Нет, именно это я старался всеми силами скрывать. Однако слово не воробей, так что все покровы тайны рухнули. Я писал за деньги, потому что остро в них нуждался, и если Раффлзу хотелось все знать, то да – я был на мели. Раффлз кивнул, как будто знал об этом давным-давно. Я поведал ему обо всех своих невзгодах.
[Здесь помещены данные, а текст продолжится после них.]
Definition do_dup (fd min cmd : Z) : M fstate Z :=
  c ← current;
  r ← fd_alloc c min;
  match r with
  | inl e => mret e
  | inr newfd =>
      g ← fp_get c fd;
      match g with
      | inl e => fd_remove c newfd ;; mret e
      | inr (_, _, f) =>
          fp_done c f newfd (if cmd =? 0 then 0 else FD_CLOEXEC) ;;
          modf f (λ r, set_f_links (s16 (f_links r + 1)) r) ;;
          mret newfd
      end
  end.

(** ** Closing *)

(** What closing calls: the device driver, the terminal code, the file system.
    [dev_ioctl] returns its result and the long at the buffer. *)
Class DevCalls := {
  dev_unselect : ptr → ptr → Z → M fstate unit;
  dev_ioctl : ptr → Z → Z → M fstate (Z * Z);
  tty_ioctl : ptr → Z → M fstate unit;
  xdd_close : ptr → Z → M fstate Z;
  release_cookie : fcookie → M fstate unit;
  other_fcntl : ptr → Z → Z → M fstate Z
}.

Section descriptors.
Context `{DevCalls}.

Definition is_terminal (r : fileptr) : bool := has (f_flags r) O_TTY.

(** [(struct tty * ) f->devinfo] *)
Definition tty_of (r : fileptr) : M fstate ptr :=
  match f_devinfo r with Zpos t => mret t | _ => mpanic end.

(** [t->arg = v] *)
Definition set_arg (a : taddr) (v : Z) (s : tstate Z) : tstate Z :=
  set_tlist ((λ t, if bool_decide (t_addr t = a)
                   then mk_timeout (t_addr t) (t_proc t) (t_when t) (t_func t) v else t)
             <$> tlist s) s.

(** The condition that starts a hangup; the timeout of the hangup and the output
    speed if it holds.  [mem] is the memory of the timeout. *)
Definition start_hangup (mem : option ptr) (f : ptr) (r : fileptr) (t : tty) :
    M fstate (option (taddr * Z)) :=
  if has (tt_state t) TS_HPCL && (tt_hup_ospeed t =? 0) && negb (has (f_flags r) O_HEAD) then
    '(e, ospeed) ← dev_ioctl f TIOCOBAUD (-1);
    if e >=? 0 then
      root ← mgets (λ s, rootproc (fk s));
      a ← on_kernel (mlift ktimers set_ktimers (addroottimeout mem root 500 hangup_b1_addr 0));
      mret ((λ a, (a, ospeed)) <$> a)
    else mret None
  else mret None.

(** The last close of a terminal. *)
Definition close_tty (mem : option ptr) (f : ptr) (r : fileptr) : M fstate unit :=
  t ← tty_of r;
  tt ← gett t;
  mwhen (tt_use_cnt tt - tt_aux_cnt tt <=? 1) (
    h ← start_hangup mem f r tt;
    match h with
    | Some (a, ospeed) =>
        modf f (set_f_links 1) ;;
        modt t (λ tt, set_tt_use_cnt (s16 (tt_use_cnt tt + 1)) tt) ;;
        on_kernel (mlift ktimers set_ktimers (mmod (set_arg a (Z.pos f)))) ;;
        dev_ioctl f TIOCCBRK 0 ;;
        modt t (set_tt_hup_ospeed (-1)) ;;
        tty_ioctl f TIOCSTOP ;;
        tty_ioctl f TIOCFLUSH ;;
        mwhen (ospeed >? 0) (
          modt t (set_tt_hup_ospeed ospeed) ;;
          dev_ioctl f TIOCOBAUD 0 ;; mret ())
    | None => modt t (set_tt_pgrp 0)
    end) ;;
  modt t (λ tt, set_tt_use_cnt (s16 (tt_use_cnt tt - 1)) tt) ;;
  modt t (λ tt, if (tt_use_cnt tt <=? 0) && tt_xkey tt then set_tt_xkey false tt else tt).
(** The searches of the table [d] are the chain [L d]; they are allocated, no two tables
    share one, and nothing else is allocated. *)
Record streams_ok (s : dst) (L : ptr → list Z) : Prop := {
  so_chain d x : fdx s !! d = Some x → chain (nxt s) (fx_searches x) (L d);
  so_none d : fdx s !! d = None → L d = [];
  so_dirs d a : a ∈ L d → is_Some (dirs s !! a) ∧ a ∈ dlive s;
  so_nodup d : NoDup (L d);
  so_owner d d' a : a ∈ L d → a ∈ L d' → d = d';
  so_live a : a ∈ dlive s → ∃ d, a ∈ L d
}.

(** A search of Fsfirst that is used has a file system. *)
Definition searches_ok (x : fdrest) : Prop :=
  ∀ i h, fx_srchdta x !! i = Some true → fx_srchdir x !! i = Some h → fc_fs (dh_fc h) ≠ 0.

(** A table has as many links as processes; the files and their links are those of
    [fds_ok]. *)
Record tables_ok (s : dst) : Prop := {
  tk_fds : fds_ok (dfs s);
  tk_rest d : is_Some (fdx s !! d) ↔ is_Some (filedescs (dfs s) !! d);
  tk_links d x : fdx s !! d = Some x → fx_links x = users s d;
  tk_searches d x : fdx s !! d = Some x → searches_ok x;
  tk_streams : ∃ L, streams_ok s L
}.

(** ** Counting *)

Lemma users_in_insert m p d d' :
  m !! p = None → users_in (<[p := d]> m) d' = users_in m d' + if decide (d = d') then 1 else 0.
Proof.
  intros Hp. unfold users_in. rewrite map_filter_insert. case_decide as Hd; cbn in Hd.
  - rewrite decide_True, map_size_insert_None by (done || by apply map_lookup_filter_None_2; left).
    lia.
  - rewrite decide_False, (delete_id m) by done. lia.
Qed.

Lemma users_in_delete m p d d' :
  m !! p = Some d → users_in (delete p m) d' = users_in m d' - if decide (d = d') then 1 else 0.
Proof.
  intros Hp. rewrite <- (insert_delete_id m p d Hp) at 2.
  rewrite users_in_insert by apply lookup_delete_eq. lia.
Qed.

Lemma users_in_pos m p d : m !! p = Some d → 1 ≤ users_in m d.
Proof.
  intros Hp. pose proof (users_in_delete m p d d Hp) as E. rewrite decide_True in E by done.
  unfold users_in in *. lia.
Qed.

(** A table with one user *)
Lemma users_in_one m p d q : m !! p = Some d → users_in m d = 1 → m !! q = Some d → q = p.
Proof.
  intros Hp Hu Hq. destruct (decide (q = p)) as [|Hne]; [done|].
  pose proof (users_in_delete m p d d Hp) as E. rewrite decide_True in E by done.
  assert (1 ≤ users_in (delete p m) d); [|lia].
  apply (users_in_pos _ q). by rewrite lookup_delete_ne by congruence.
Qed.

Lemma users_in_none m d : (∀ p, m !! p ≠ Some d) → users_in m d = 0.
Proof.
  intros Hm. unfold users_in. rewrite (proj2 (map_empty_filter _ m)); [done|].
  intros p d' Hp. cbn. intros ->. by eapply Hm.
Qed.

(** How often a file is in a list of handles *)
Definition occ (f : ptr) (l : list (option ptr)) : Z :=
  Z.of_nat (length (filter (λ o, o = Some f) l)).

Lemma occ_cons f o l : occ f (o :: l) = one f o + occ f l.
Proof. unfold occ, one. rewrite filter_cons. repeat case_decide; cbn; lia. Qed.
Lemma tables_ok_unlink s L d x l1 a l2 f :
  tables_ok s → streams_ok s L → fdx s !! d = Some x → L d = l1 ++ a :: l2 →
  same_fds (dfs s) f →
  tables_ok (set_dfs f (without [a] (relink d (last_or None l1) (nxt s a) s))).
Proof.
  intros Hok HL Hx Hl Hf. set (s1 := relink d (last_or None l1) (nxt s a) s).
  assert (∀ g, fdx (set_dfs g (without [a] s1)) = fdx s1) as Hfdx by done. split.
  - by apply (fds_ok_same (dfs s)); [apply tk_fds|].
  - intros d'. rewrite Hfdx. cbn. rewrite (proj1 (proj2 Hf)), <- (tk_rest s Hok).
    rewrite <- !not_eq_None_Some. unfold s1. by rewrite relink_none.
  - intros d' x'. rewrite Hfdx. intros (x0 & Hx0 & -> & _)%relink_rest.
    rewrite (tk_links s Hok d' x0 Hx0). unfold users. cbn. by rewrite (proj1 Hf).
  - intros d' x'. rewrite Hfdx. intros (x0 & Hx0 & _ & E1 & E2 & _)%relink_rest i h.
    rewrite E1, E2. by apply (tk_searches s Hok d').
  - exists (removed L d (l1 ++ l2)).
    destruct (unlink_streams s L d x l1 a l2 HL Hx Hl) as [? ? ? ? ? ?]. by split.
Qed.
End walking.

(** ** Dclosedir *)

Section closing.
Context `{TableCallsOk}.

Lemma closedir_run mem s L d x l1 a l2 h :
  let c := curproc (fk (dfs s)) in
  streams_ok s L → kernel_ok (dfs s) c → no_hangup (dfs s) → p_fd (dfs s) !! c = Some d →
  fdx s !! d = Some x → L d = l1 ++ a :: l2 → dirs s !! a = Some h → dh_fd h < MIN_OPEN →
  ∃ r f, sys_d_closedir mem a s = Some (r,
      set_dfs f (without [a] (relink d (last_or None l1) (nxt s a) s))) ∧
    same_fds (dfs s) f.
Proof.
  intros c HL Hk Hno Hp Hx Hl Hh Hfd. unfold sys_d_closedir.
  erewrite (bind_run _ _ _ c s) by (unfold on_f, mlift; cbn; by destruct s).
  erewrite bind_run by (by apply (find_dir_found s L c d x l1 a l2)). cbv beta iota.
  erewrite bind_run by (by apply (mderef_run (λ s, dirs s !! a))).
  assert (a ∈ L d) as Ha by (rewrite Hl; set_solver).
  assert (Hb : ∀ b, last_or None l1 = Some b → b ∈ L d ∧ b ≠ a).
  { pose proof (so_nodup s L HL d) as Hnd. rewrite Hl in *. apply NoDup_app in Hnd.
    intros b [?|Hb]%last_or_in; [done|]. set_solver. }
  assert (nxt s a = dh_next h) as Hnx by (unfold nxt; by rewrite Hh). rewrite <- Hnx.
  erewrite bind_run.
  2: { apply (setlink_run _ _ _ _ x Hx). intros b Hb'. apply (so_dirs s L HL d), Hb, Hb'. }
  set (s1 := relink d (last_or None l1) (nxt s a) s).
  assert (dirs s1 !! a = Some h ∧ dlive s1 = dlive s ∧ dfs s1 = dfs s) as (Hh1 & Hlv1 & Hf1).
  { unfold s1. destruct (last_or None l1) as [b|] eqn:Hlast; [|done]. cbn.
    destruct (Hb b eq_refl). by rewrite lookup_alter_ne by congruence. }
  assert (a ∈ dlive s1) as Hlive by (rewrite Hlv1; by apply (so_dirs s L HL d)).
  destruct (Z.eqb_spec (fc_fs (dh_fc h)) 0) as [Hfs|Hfs].
  - erewrite bind_run by (by apply kfree_dir_run). exists E_OK, (dfs s1).
    split; [done|]. by rewrite Hf1.
  - unfold close_dirfd. replace (MIN_OPEN <=? dh_fd h) with false by lia. cbn [mwhen].
    erewrite bind_run by done.
    erewrite bind_run by (by apply (mderef_run (λ s, dirs s !! a))).
    assert (files_only c (xfs_closedir h)) as Hcl.
    { intros s2 Hs2 Hn2. unfold xfs_closedir, through.
      erewrite bind_run by (apply massert_run; lia).
      by apply (files_only_on_f c); [apply closedir_quiet|apply closedir_calm|..]. }
    destruct (Hcl s1) as (r & f & E & Hsame & Hk2 & Hn2); [by rewrite Hf1..|].
    erewrite bind_run by apply E.
    destruct (files_only_on_f c (release_cookie (dh_fc h)) (release_quiet c _) (calm_release _)
      (set_dfs f s1) Hk2 Hn2) as ([] & g & E2 & Hsame2 & _).
    erewrite bind_run by apply E2. erewrite bind_run by (by apply kfree_dir_run).
    exists r, g. split; [done|]. rewrite <- Hf1. by eapply same_fds_trans.
Qed.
Нелегко сводить концы с концами, зарабатывая на жизнь литераторством на правах свободного художника. Мне же казалось, что я пишу недостаточно хорошо или, наоборот, недостаточно плохо, чтобы добиться успеха. Я полагал, что мне никак не дается должный стиль. Стихи у меня получались хорошо, но за них плохо платили. Что же касается персональных колонок или поденного журнализма, то я не мог и не хотел до этого унижаться.